It was a day just like any other.
I grabbed my freshly waxed surfboard and made my way to the summit of Machu Picchu. It was a perfect day with not a single cloud in the sky. I followed the one and only trail I knew to the top and after a few hours, I finally reached the peak.
Just then the blue sky turned dark. Lightning snaked its way across the darkness. A large pool of lava began to swell up from the eastern side of the mountain. I sprinted towards the lava with the surfboard tucked under my arm, the ground shaking underneath my bare feet. As I closed the last few feet between me and the bubbling lava, I hopped on my board and slid right into the scorching liquid. I was one with the mountain.
Faster and faster I sped down Machu Picchu. I could hear the birds and the echoing calls of the Alpaca cheer me on. To my left, I noticed a small child, or perhaps it was a midget, holding up a sign that read, “Your limits are illustrations of your weakness.”

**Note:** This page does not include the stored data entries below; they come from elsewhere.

(* ===== verification/UringInv.v ===== *)
(** * Who owns what on a shard

    Slots of the shard's slab carry no generation, completions are routed by
    slot alone, and a slot is reused as soon as it is freed. What makes that
    sound is a discipline: of every connection exactly one thing is outstanding
    at any time (a receive, a job with the serve owner, a send with its
    notifications, a gather write, a step of a file transfer, a step of an
    upstream dial), and of a freed slot nothing. [slot_ok] says what may be
    outstanding in which state of a connection and how much of what was staged
    is still to be sent; [glob] that every provided buffer, every descriptor,
    every count of a source and of a dial has exactly one owner. [But i] is the
    invariant while the completion for slot [i] is being handled. *)
From S2P Require Import Prelude Bytes Lines Io Standing Cache Http Gzip Ws Static Chunked ProxyHead Fleet Interim Connect Blocking Lanes Interp Accept Counts UringState Uring.

Local Open Scope Z_scope.

(** ** Routing: [user_data] gives back the tag and the slot *)
Lemma tag_slot_decode t i : 0 <= t < 2 ^ 32 -> 0 <= i < 2 ^ 32 ->
  Z.land (Z.lor (Z.shiftl t 32) i) TAG_MASK = Z.shiftl t 32 /\ Z.land (Z.lor (Z.shiftl t 32) i) SLOT_MASK = i.
Proof.
  intros Ht Hi. assert (forall k, 32 <= k -> Z.testbit i k = false) as Hb.
  { intros k Hk. destruct (Z.eq_dec i 0) as [->|]; [apply Z.bits_0|]. apply Z.bits_above_log2; [lia|].
    apply Z.log2_lt_pow2; [lia|]. pose proof (Z.pow_le_mono_r 2 32 k). lia. }
  assert (forall k, 32 <= k -> Z.testbit t k = false) as Hc.
  { intros k Hk. destruct (Z.eq_dec t 0) as [->|]; [apply Z.bits_0|]. apply Z.bits_above_log2; [lia|].
    apply Z.log2_lt_pow2; [lia|]. pose proof (Z.pow_le_mono_r 2 32 k). lia. }
  unfold TAG_MASK, SLOT_MASK. change 0xffffffff with (Z.ones 32). split; apply Z.bits_inj'; intros k Hk;
    rewrite Z.land_spec, Z.lor_spec, ?Z.shiftl_spec by lia.
  - destruct (decide (k < 32)); [rewrite !(Z.testbit_neg_r _ (k - 32)) by lia; by rewrite andb_false_r|].
    rewrite Hb, orb_false_r by lia. destruct (decide (k - 32 < 32)); [rewrite Z.ones_spec_low by lia; apply andb_true_r|].
    by rewrite Hc by lia.
  - destruct (decide (k < 32)); [rewrite Z.ones_spec_low, (Z.testbit_neg_r t) by lia; by rewrite andb_true_r|].
    by rewrite Z.ones_spec_high, Hb, andb_false_r by lia.
Qed.

Lemma user_data_decode q r b m n d : Z.of_nat (sqe_slot q) < 2 ^ 32 ->
  cqe_tag (mkCqe (user_data q) r b m n d) = sqe_tag q /\ cqe_slot (mkCqe (user_data q) r b m n d) = sqe_slot q.
Proof.
  intros H. unfold cqe_tag, cqe_slot, user_data. cbn [ud].
  assert (exists t, sqe_tag q = Z.shiftl t 32 /\ 0 <= t < 2 ^ 32) as (t & -> & Ht) by (destruct q; eexists; split; (done || lia)).
  destruct (tag_slot_decode t (Z.of_nat (sqe_slot q))) as [-> ->]; [lia|lia|]. by rewrite Nat2Z.id.
Qed.

Lemma notif_decode i r b m n d : Z.of_nat i < 2 ^ 32 ->
  cqe_tag (mkCqe (Z.lor TAG_SEND (Z.of_nat i)) r b m n d) = TAG_SEND /\ cqe_slot (mkCqe (Z.lor TAG_SEND (Z.of_nat i)) r b m n d) = i.
Proof.
  intros H. unfold cqe_tag, cqe_slot. cbn [ud]. unfold TAG_SEND. destruct (tag_slot_decode 4 (Z.of_nat i)) as [-> ->]; [lia|lia|].
  by rewrite Nat2Z.id.
Qed.

(** ** Indicators *)
Definition one (b : bool) : Z := if b then 1 else 0.
Definition is_z (z w : Z) : Z := one (z =? w).
Definition is_opt (z : Z) (o : option Z) : Z := from_option (is_z z) 0 o.

Lemma one_nonneg b : 0 <= one b.
Proof. by destruct b. Qed.
Lemma is_z_nonneg z w : 0 <= is_z z w.
Proof. apply one_nonneg. Qed.
Lemma is_opt_nonneg z o : 0 <= is_opt z o.
Proof. destruct o; [apply is_z_nonneg|done]. Qed.
#[export] Hint Resolve one_nonneg is_z_nonneg is_opt_nonneg : dn.

(** ** What is outstanding for a slot *)
Inductive Tok :=
  | TQ (q : Sqe)          (* queued or with the kernel *)
  | TC (e : Cqe)          (* completed, not yet handled *)
  | TN                    (* a promised notification *)
  | TJ (j : Job)          (* with the serve owner *)
  | TM (d : ShardDone).   (* in the mailbox *)

Definition sqe_conn (q : Sqe) : bool := match q with QAccept | QEventfd | QClose _ => false | _ => true end.
Definition cqe_conn (e : Cqe) : bool :=
  negb ((cqe_tag e =? TAG_ACCEPT) || (cqe_tag e =? TAG_EVENTFD) || (cqe_tag e =? TAG_CLOSE)).

Definition sqe_tok (i : nat) (q : Sqe) : option Tok := if sqe_conn q && (sqe_slot q =? i)%nat then Some (TQ q) else None.
Definition cqe_tok (i : nat) (e : Cqe) : option Tok := if cqe_conn e && (cqe_slot e =? i)%nat then Some (TC e) else None.
Definition note_tok (i j : nat) : option Tok := if (j =? i)%nat then Some TN else None.
Definition job_tok (i : nat) (j : Job) : option Tok := if (job_slot j =? i)%nat then Some (TJ j) else None.
Definition done_tok (i : nat) (d : ShardDone) : option Tok := if (done_conn d =? i)%nat then Some (TM d) else None.

Definition toks (i : nat) (s : Shard) : list Tok :=
  omap (sqe_tok i) (backlog s) ++ omap (sqe_tok i) (submitted s) ++ omap (cqe_tok i) (cq s) ++ omap (note_tok i) (owed s) ++
  omap (job_tok i) (jobs s) ++ omap (done_tok i) (mailbox s).

Ltac usimpl := cbn [slab backlog proxy_inflight tick common gw_up jobs mailbox submitted owed cq br_ring br_mem accept_addr pipe wires due
  handed zc_borrow zc_recycle set_slab set_backlog set_proxy_inflight set_tick set_common set_gw_up set_jobs set_mailbox set_submitted
  set_owed set_cq set_br_ring set_br_mem set_accept_addr set_pipe set_wires set_due set_handed set_zc_borrow set_zc_recycle
  UringState.set_table UringState.set_cache UringState.set_fleet table cache fleet put push conns sl_free] in *.

(** The buffers of the ring, the connections the other threads count. *)
Class World := mkWorld { nbufs : nat; theirs : nat -> IpAddr -> Z }.

(** *** Per phase *)
Section phases.
Context {host : Host} {world : World}.

Definition is_recv (i : nat) (c : Conn) (t : Tok) : Prop :=
  match t with
  | TQ q => q = QRecv i (u_fd c) \/ (zc = true /\ q = QRecvBr i (u_fd c))
  | TC e => cqe_tag e = TAG_RECV /\ cq_bid e = None \/
            cqe_tag e = TAG_RECV_BR /\ zc = true /\ (res e <= 0 -> cq_bid e = None) /\ (res e > 0 -> is_Some (cq_bid e))
  | _ => False
  end.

I dipped my hand in the lava as I surfed. It felt quite strange. It felt as if my hand was submerged in vibrating iced-water while dozens of slimy earthworms twisted around my fingers. Just then, I heard something fly past my head. I looked around expecting to find something, anything. Before I was able to locate the unidentified flying object, my board reached the base of the mountain. I hopped off and wiped my hands on my shorts. That’s when I heard the whistling sound.
When I opened my eyes it was dark. Like, stare at the back of your eyelids dark. I felt a dull pain behind my eyes and when I tried sitting up a wild throbbing came to life in my temples. I brought my pointer and middle fingers to my head and lightly touched the large bandage. It was moist from either my blood or sweat. Or both. Whatever it was, it had to do with the flying object I spotted earlier. Too bad I couldn’t even figure out what that thing was or how it could hurt me. Oh, hell.. I wasn’t hurt. What am I thinking?
I ignored the pain and stood up. My eyes began to adjust to the dark room and I began to look around for any hints of my location. I heard an engine roar to life from outside the room I was in. It sounded like a small car, maybe even a scooter. Then another engine, and another. Then came cheering and laughing. The laughing wasn’t like any laughter I ever heard. This was hysterical, crazed laughing coming from the mouths of psychopaths. The vehicles outside were peeling out causing a vast spray of rocks and dirt to pepper the outer wall. I shuffled over to a corner of the room and crouched down. That’s when I began to smell smoke.
I didn’t notice the temperature get any warmer or change at all. But that unmistakable scent of smoke lingered around me. Soon after I picked up on the smell, I began hearing the structure creak and moan under some sort of pressure. I stood up and slowly walked around the room with my arms held out. I brushed against a thin pillar that stood somewhere near the corner I was in. For some reason, I felt compelled to put my ear against the pillar. I did. I could hear what sounded like water rushing through pipes. What did all this mean? The creaking became much louder now, banging noises caused me to jump. Then the screams. The screams were muffled at first until the roof gave way and the flames snaked down the walls while several bodies fell and piled into the room.
Some were still alive, squirming around, holding their arms out hoping to have someone pull them to safety. Smoke trailed out of the mouths of those who had enough energy to cry out in pain. Charred, black bodies lay motionless among the suffering. What was I supposed to do? I was trapped. I was finally able to get a glimpse of the room I had been kept in and noticed that it was completely empty except for a single blanket that was now on fire. I had to get away from the screaming. I was driving me mad. I looked up through the hole in the ceiling and saw part of the roof still intact while most of it appeared to have burned away. I could also make out the night sky. My only chance at escape was up. I had to climb, but it was too high.
I had to find a way. I quickly began piling up the cooked bodies on top of eachother. One of the bodies I grabbed belonged to a young woman whose eyelids were burnt off. She begged me to take her with me. I said no.
When I finally climbed up through the hole in the ceiling I immediately found an opening to the outside that I jumped out of. I landed on a pile of dirt and rocks; it was comfortable here. As I stared up at the night sky, the cries of the people burning pierced the silence, rudely molesting the sanctity of the night. I forgave them, for their souls were already condemned. Everything was going well in life. I must confess, my only anxiety is the whereabouts of my surfboard.